Bill Clinton: Seeing through a glass darkly.







2/1, evening.

Now Michael and I are in the airplane hanger of a hall and await the closing speech to be delivered by Bill Clinton. The endurance contest begins with more embarrassingly bad white music playing as people fill the room.

Thankfully, this pain is alleviated by a powerful black preacher’s sermon on “setting the captives free” followed by the awesome Spellman men’s choir. They rouse with song after song. I am thinking they have been given instructions to be prepared to do something between one and thirty songs because Clinton is so notoriously late.

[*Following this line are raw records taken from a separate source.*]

Lemma add_comfyui_found_witness :
  let w := world_comfy tree_comfy in
  w_getcwd w = inr "/home/work"%string /\
  present_at w "ComfyUI" "/home/work" 1 /\
  exists w' evs,
    add_comfyui_directory_to_sys_path w = (Ok tt, w') /\
    w_sys_path w' = (if w_isdir w (join (ancestor 1 "/home/work") "ComfyUI")
                     then w_sys_path w ++
                          [join (ancestor 1 "/home/work") "ComfyUI"]
                     else w_sys_path w) /\
    performed w w' evs /\
    count_listdir evs = 2 /\
    printed evs
    = ("ComfyUI found: " ++ join (ancestor 1 "/home/work") "ComfyUI")%string ::
      (if w_isdir w (join (ancestor 1 "/home/work") "ComfyUI")
       then [added_line (join (ancestor 1 "/home/work") "ComfyUI")] else []).
Proof.
  intros w.
  assert (Hp : present_at w "ComfyUI" "/home/work" 1).
  { exists ["ComfyUI"; "work"]%string. split; reflexivity. }
  split; [reflexivity |]. split; [exact Hp |].
  apply (add_comfyui_found w "/home/work" 1 eq_refl Hp).
  intros j Hj. assert (j = 0) as -> by lia. exists []. split; reflexivity.
Defined.

Section Loaders.

Variable main_load utils_load : string -> M unit.

(** X11. A directory that cannot be listed on the way up from the working
    directory ends the start-up at the first search: the [OSError] of
    [os.listdir] leaves [add_comfyui_directory_to_sys_path] and the module
    body, before any import is tried, with [sys.path] unchanged and nothing
    printed. *)
Theorem startup_fails_on_unlistable_directory
        (w : world) (cwd : string) (k : nat) (err : os_error) :
  w_getcwd w = inr cwd ->
  (forall j, j < k -> absent_at w "ComfyUI" cwd j) ->
  w_listdir w (ancestor k cwd) = inl err ->
  let w' := log_all (map EvListdir (chain (S k) cwd)) w in
  add_comfyui_directory_to_sys_path w
  = (Raise (OSError err (ancestor k cwd)), w') /\
  script_prelude main_load utils_load w
  = (Raise (OSError err (ancestor k cwd)), w') /\
  w_sys_path w' = w_sys_path w /\
  printed (map EvListdir (chain (S k) cwd)) = [].
Proof.
  intros Hcwd Habs Hl w'.
  assert (Hrun : add_comfyui_directory_to_sys_path w
                 = (Raise (OSError err (ancestor k cwd)), w')).
  { unfold add_comfyui_directory_to_sys_path, bind.
    rewrite (find_path_start "ComfyUI" None cwd w (start_of_cwd w cwd Hcwd)).
    now rewrite (find_path_at_raises k "ComfyUI" cwd w err Habs Hl). }
  split; [exact Hrun |]. split.
  - unfold script_prelude, bind at 1. now rewrite Hrun.
  - split; [apply w_sys_path_log_all | apply printed_map_listdir].
Qed.

(** X12. When [extra_model_paths.yaml] is found, the last thing
    [add_extra_model_paths] does is to call [load_extra_path_config] with
    the found path, and the outcome of that call is its own.  The function
    of [main] is used when [main] can be imported; only otherwise, after a
    printed warning, the one of [utils.extra_config]. *)
Theorem add_extra_model_paths_found
        (w : world) (cwd : string) (k : nat) :
  w_getcwd w = inr cwd ->
  present_at w "extra_model_paths.yaml" cwd k ->
  (forall j, j < k -> absent_at w "extra_model_paths.yaml" cwd j) ->
  let p := join (ancestor k cwd) "extra_model_paths.yaml" in
  let search := search_events "extra_model_paths.yaml" cwd k in
  (w_importable w (w_sys_path w) "main" = true ->
   add_extra_model_paths main_load utils_load w
   = main_load p (log_all search w)) /\
  (w_importable w (w_sys_path w) "main" = false ->
   w_importable w (w_sys_path w) "utils.extra_config" = true ->
   add_extra_model_paths main_load utils_load w
   = utils_load p (log_all (EvPrint import_warning :: search) w)).
Proof.
  intros Hcwd Hp Habs p search. split.
  - intros Hmain.
    unfold add_extra_model_paths, bind at 1, try_except, bind at 1,
      import_module, ret.
    rewrite Hmain. unfold bind.
    now rewrite (find_path_cwd_found w _ cwd k Hcwd Hp Habs).
  - intros Hmain Hutils.
    set (w1 := log (EvPrint import_warning) w).
    assert (Habs1 : forall j, j < k ->
                              absent_at w1 "extra_model_paths.yaml" cwd j)
      by (intros j Hj; apply (absent_at_ext w w1); auto).
    assert (Hp1 : present_at w1 "extra_model_paths.yaml" cwd k) by exact Hp.
    unfold add_extra_model_paths, bind at 1, try_except, bind at 1,
      import_module, ret.
    rewrite Hmain. cbn [is_ImportError]. unfold bind at 1, print.
    fold import_warning. fold w1. unfold bind at 1.
    change (w_importable w1 (w_sys_path w1))
      with (w_importable w (w_sys_path w)).
    rewrite Hutils. unfold bind.
    now rewrite (find_path_cwd_found w1 _ cwd k Hcwd Hp1 Habs1).
Qed.

(** X13. When [load_extra_path_config] can be imported neither from
    [main] nor from [utils.extra_config], [add_extra_model_paths] prints
    its warning and raises the [ImportError] of the second import: no
    directory is searched and no configuration is loaded. *)
Theorem add_extra_model_paths_import_error (w : world) :
  w_importable w (w_sys_path w) "main" = false ->
  w_importable w (w_sys_path w) "utils.extra_config" = false ->
  add_extra_model_paths main_load utils_load w
  = (Raise (ImportError "utils.extra_config"),
     log (EvPrint import_warning) w).
Proof.
  intros Hmain Hutils.
  unfold add_extra_model_paths, bind at 1, try_except, bind at 1,
    import_module, ret.
  rewrite Hmain. cbn [is_ImportError]. unfold bind at 1, print.
  fold import_warning. unfold bind at 1.
  change (w_importable (log (EvPrint import_warning) w)
                       (w_sys_path (log (EvPrint import_warning) w)))
    with (w_importable w (w_sys_path w)).
  now rewrite Hutils.
Qed.

(** A search from the working directory that finds nothing, in a world
    with the child lists and the working directory of [w]. *)
Lemma find_path_not_found_in (w w1 : world) (name cwd : string) :
  (forall q, w_listdir w q = w_listdir w1 q) ->
  w_getcwd w1 = inr cwd ->
  (forall k, absent_at w name cwd k) ->
  exists dirs,
    find_path name None w1 = (Ok None, log_all (map EvListdir dirs) w1).
Proof.
  intros Hl Hcwd Habs.
  rewrite (find_path_start name None cwd w1 (start_of_cwd w1 cwd Hcwd)).
  apply find_path_at_not_found.
  intros k. apply (absent_at_ext w w1); auto.
Qed.

(** X14. In an installation where [ComfyUI] is a directory found on the way
    up, [main] and [nodes] can be imported once that directory is on
    [sys.path], and there is no [extra_model_paths.yaml], the start-up of
    the script completes: the import in [add_extra_model_paths] sees the
    entry that [add_comfyui_directory_to_sys_path] has just appended, no
    import warning is printed, and the three lines printed are the found
    path, the added entry and the missing configuration file. *)
Theorem script_prelude_standard_installation
        (w : world) (cwd : string) (k : nat) :
  w_getcwd w = inr cwd ->
  present_at w "ComfyUI" cwd k ->
  (forall j, j < k -> absent_at w "ComfyUI" cwd j) ->
  let comfy := join (ancestor k cwd) "ComfyUI" in
  w_isdir w comfy = true ->
  w_importable w (w_sys_path w ++ [comfy]) "main" = true ->
  w_importable w (w_sys_path w ++ [comfy]) "nodes" = true ->
  (forall j, absent_at w "extra_model_paths.yaml" cwd j) ->
  exists w' evs,
    script_prelude main_load utils_load w = (Ok tt, w') /\
    w_sys_path w' = w_sys_path w ++ [comfy] /\
    performed w w' evs /\
    printed evs = [("ComfyUI found: " ++ comfy)%string;
                   added_line comfy; config_missing].
Proof.
  intros Hcwd Hp Habs comfy Hdir Hmain Hnodes Hcfg.
  set (search := search_events "ComfyUI" cwd k).
  set (w1 := log (EvPrint (added_line comfy))
                 (appended comfy (log_all search w))).
  assert (Hrun1 : add_comfyui_directory_to_sys_path w = (Ok tt, w1)).
  { rewrite (add_comfyui_found_run w cwd k Hcwd Hp Habs).
    fold comfy. now rewrite Hdir. }
  assert (Hl1 : forall q, w_listdir w q = w_listdir w1 q).
  { intros q. unfold w1, appended, sys_path_append, log. cbn [w_listdir snd].
    now rewrite w_listdir_log_all. }
  assert (Hcwd1 : w_getcwd w1 = inr cwd).
  { unfold w1, appended, sys_path_append, log. cbn [w_getcwd snd].
    destruct (same_environment_log_all search w) as (_ & _ & -> & _).
    exact Hcwd. }
  assert (Hsp1 : w_sys_path w1 = w_sys_path w ++ [comfy]).
  { unfold w1, appended, sys_path_append, log. cbn [w_sys_path snd].
    now rewrite w_sys_path_log_all. }
  assert (Himp1 : w_importable w1 = w_importable w).
  { unfold w1, appended, sys_path_append, log. cbn [w_importable snd].
    apply w_importable_log_all. }
  assert (Hlog1 : w_log w1 = w_log w ++ search ++ [EvPrint (added_line comfy)]).
  { unfold w1, appended, sys_path_append, log. cbn [w_log snd].
    rewrite w_log_log_all. now rewrite app_assoc. }
  destruct (find_path_not_found_in w w1 "extra_model_paths.yaml" cwd
              Hl1 Hcwd1 Hcfg) as (dirs & Hfind).
  set (w2 := log (EvPrint config_missing) (log_all (map EvListdir dirs) w1)).
  assert (Hrun2 : add_extra_model_paths main_load utils_load w1 = (Ok tt, w2)).
  { unfold add_extra_model_paths, bind at 1, try_except, bind at 1,
      import_module, ret.
    rewrite Himp1, Hsp1, Hmain. unfold bind. now rewrite Hfind. }
  assert (Hsp2 : w_sys_path w2 = w_sys_path w ++ [comfy]).
  { unfold w2, log. cbn [w_sys_path]. now rewrite w_sys_path_log_all. }
  assert (Himp2 : w_importable w2 = w_importable w).
  { unfold w2, log. cbn [w_importable].
    now rewrite w_importable_log_all. }
  exists w2, (search ++ [EvPrint (added_line comfy)] ++
              map EvListdir dirs ++ [EvPrint config_missing]).
  split; [| split; [exact Hsp2 | split]].
  - unfold script_prelude, bind at 1. rewrite Hrun1.
    unfold bind at 1. rewrite Hrun2. unfold import_module.
    now rewrite Himp2, Hsp2, Hnodes.
  - unfold performed, w2, log. cbn [w_log].
    rewrite w_log_log_all, Hlog1. now rewrite <- !app_assoc.
  - rewrite !printed_app, printed_map_listdir.
    unfold search. rewrite printed_search_events. reflexivity.
Qed.
Lemma sub_loop_mid (n : nat) (e : Extent) (m : list Extent) :
  forall tl it st d,
    stored_ok e -> well_formed 0 m ->
    Forall (fun x => ~ apart 0 x e) m ->
    sub_begin_del st <> n -> sub_end_del st = it ->
    sub_del_blocks st = wrap64 d ->
    Forall (fun q => Forall (fun x => start_block q < start_block x) m)
           (new_extents st) ->
    sub_loop n e (m ++ tl) it st
    = sub_loop n e tl (it + length m)
        (mkSub (sub_begin_del st) (it + length m)
               (wrap64 (d + total_blocks m
                        - total_blocks (flat_map (pieces e) m)))
               (new_extents st ++ flat_map (pieces e) m)).
Proof.
  induction m as [|x m IH]; intros tl it st d He Hw Ha Hb Hend Hd Hq.
  - simpl. rewrite Nat.add_0_r, Z.add_0_r, Z.sub_0_r, app_nil_r, <- Hd, <- Hend.
    destruct st; reflexivity.
  - apply well_formed_cons_inv in Hw. destruct Hw as [Hx [Hsep Hw]].
    inversion Ha as [|? ? Hax Ha']; subst.
    simpl app.
    rewrite (sub_loop_step n e x (m ++ tl) _ st d He Hx Hax Hd).
    2:{ eapply Forall_impl; [|exact Hq]. simpl. intros q Hq'.
        inversion Hq'; subst. assumption. }
    destruct (Nat.eqb_spec (sub_begin_del st) n) as [E|_]; [contradiction|].
    rewrite (IH tl (S (sub_end_del st)) _
                (d + num_blocks x - total_blocks (pieces e x)));
      simpl; try assumption; try reflexivity.
    + f_equal; [lia|]. rewrite total_blocks_app, <- app_assoc.
      f_equal; [lia|]. f_equal. lia.
    + apply Forall_app. split.
      * eapply Forall_impl; [|exact Hq]. simpl. intros q Hq'.
        inversion Hq'; subst. assumption.
      * apply Forall_forall. intros p Hp.
        destruct (pieces_inside e x p Hx He Hax Hp) as [Hsp [[_ H2] _]].
        eapply Forall_impl; [|exact Hsep]. simpl. intros y Hy.
        unfold sep, stored_ok in *. lia.
Qed.

Lemma sub_loop_classified (e : Extent) (l m r : list Extent) :
  let n := length (l ++ m ++ r) in
  stored_ok e -> well_formed 0 (l ++ m ++ r) ->
  Forall (fun x => sep 0 x e) l ->
  Forall (fun x => ~ apart 0 x e) m ->
  Forall (fun x => sep 0 e x) r ->
  sub_loop n e (l ++ m ++ r) 0 (mkSub n n 0 [])
  = match m with
    | [] => mkSub n n 0 []
    | _ => mkSub (length l) (length l + length m)
                 (wrap64 (total_blocks m - total_blocks (flat_map (pieces e) m)))
                 (flat_map (pieces e) m)
    end.
Proof.
  intros n He Hw Hl Hm Hr.
  assert (Hlen : n = (length l + length m + length r)%nat).
  { subst n. rewrite !length_app. lia. }
  pose proof Hw as Hw0.
  apply well_formed_app_inv in Hw. destruct Hw as [[Hfl _] [Hw _]].
  apply well_formed_app_inv in Hw. destruct Hw as [Hwm [[Hfr _] _]].
  assert (Sl : Forall (fun x => ExtentsOverlap x e = false) l).
  { eapply Forall_impl; [|exact (Forall_and Hfl Hl)]. simpl.
    intros x [H1 H2]. rewrite (ExtentsOverlap_stored x e H1 He).
    unfold sep in H2. apply negb_false_iff, orb_true_iff. left.
    apply Z.leb_le. lia. }
  assert (Sr : Forall (fun x => ExtentsOverlap x e = false) r).
  { eapply Forall_impl; [|exact (Forall_and Hfr Hr)]. simpl.
    intros x [H1 H2]. rewrite (ExtentsOverlap_stored x e H1 He).
    unfold sep in H2. apply negb_false_iff, orb_true_iff. right.
    apply Z.leb_le. lia. }
  rewrite sub_loop_skip by exact Sl. simpl Nat.add.
  assert (Htail : forall it st, sub_loop n e r it st = st).
  { intros it st. rewrite <- (app_nil_r r). rewrite sub_loop_skip by exact Sr.
    reflexivity. }
  destruct m as [|x m].
  - simpl. apply Htail.
  - pose proof Hwm as Hwm0.
    apply well_formed_cons_inv in Hwm. destruct Hwm as [Hx [Hsep Hwm]].
    inversion Hm as [|? ? Hax Ha']; subst.
    simpl app.
    rewrite (sub_loop_step n e x (m ++ r) _ _ 0 He Hx Hax);
      [|reflexivity|constructor].
    cbn [sub_begin_del sub_end_del sub_del_blocks new_extents].
    rewrite Nat.eqb_refl.
    rewrite (sub_loop_mid n e m r (S (length l)) _
               (0 + num_blocks x - total_blocks (pieces e x)));
      cbn [sub_begin_del sub_end_del sub_del_blocks new_extents];
      try assumption; try reflexivity.
    + rewrite Htail. simpl. rewrite total_blocks_app.
      f_equal; [lia|]. f_equal. lia.
    + simpl length in Hlen. lia.
    + simpl. apply Forall_forall. intros p Hp.
      destruct (pieces_inside e x p Hx He Hax Hp) as [Hsp [[_ H2] _]].
      eapply Forall_impl; [|exact Hsep]. simpl. intros y Hy.
      unfold sep, stored_ok in *. lia.
Qed.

But here he is, after only six songs. I wonder, will it be bad Bill beating up Barack? Inappropriate-for-the-setting Bill giving a stump speech extolling his wife’s credentials for the presidency? Stem-winding Bill? Statesmanlike Bill? Brilliant Bill delivering a wonky fact-filled address?

He is none of those Bills. Subdued. Almost soft. He talks of the history of the break with the Southern Baptists and distinguishes the historical Baptist faith from that which its convention now demands.

Reminiscent of Lincoln in his Second Inaugural when he said, “Both read the same Bible and pray to the same God, and each invokes His aid against the other,” Clinton now says, “we all believe we are fulfilling God's will in our lives. The point that I want to make is, so do they. They read the obligations of the Scripture in a different way.”

He focuses on the meaning of 1 Corinthians 13 – but not verse 13 about love that he reminds us is always read at weddings, but 12, which speaks of seeing through a glass darkly. “For now I see through a glass darkly; but then face to face, now I know in part; but then I shall know even as I am known.” It’s after that passage that we find “And now abideth faith, hope and love but the greatest of these is love."

Clinton says we have to love because we may be wrong about everyone and everything because we see through a glass darkly. And that is his response to how these Baptists should relate to those who have exiled and reviled them for their liberalism and modernism – or traditionalism, if you take a historical view.

Like Dr. King, Clinton exhorts the crowd with the admonition that “we must approach those with which we disagree with an outstretched hand and not a clenched fist. . . no matter what condemnation is leveled at this movement - you must respond with the spirit of love.”

He is none of the Bills I had guessed he would be.

Jimmy Carter gets up again and speaks of his hope that this is a beginning, but we can tell nne knows how to make this stick. The week’s events have come to a close and my new friend.

Michael and I are going to have a drink and talk about this momentous occasion. He doesn’t like the white music any more than I and is eager to leave.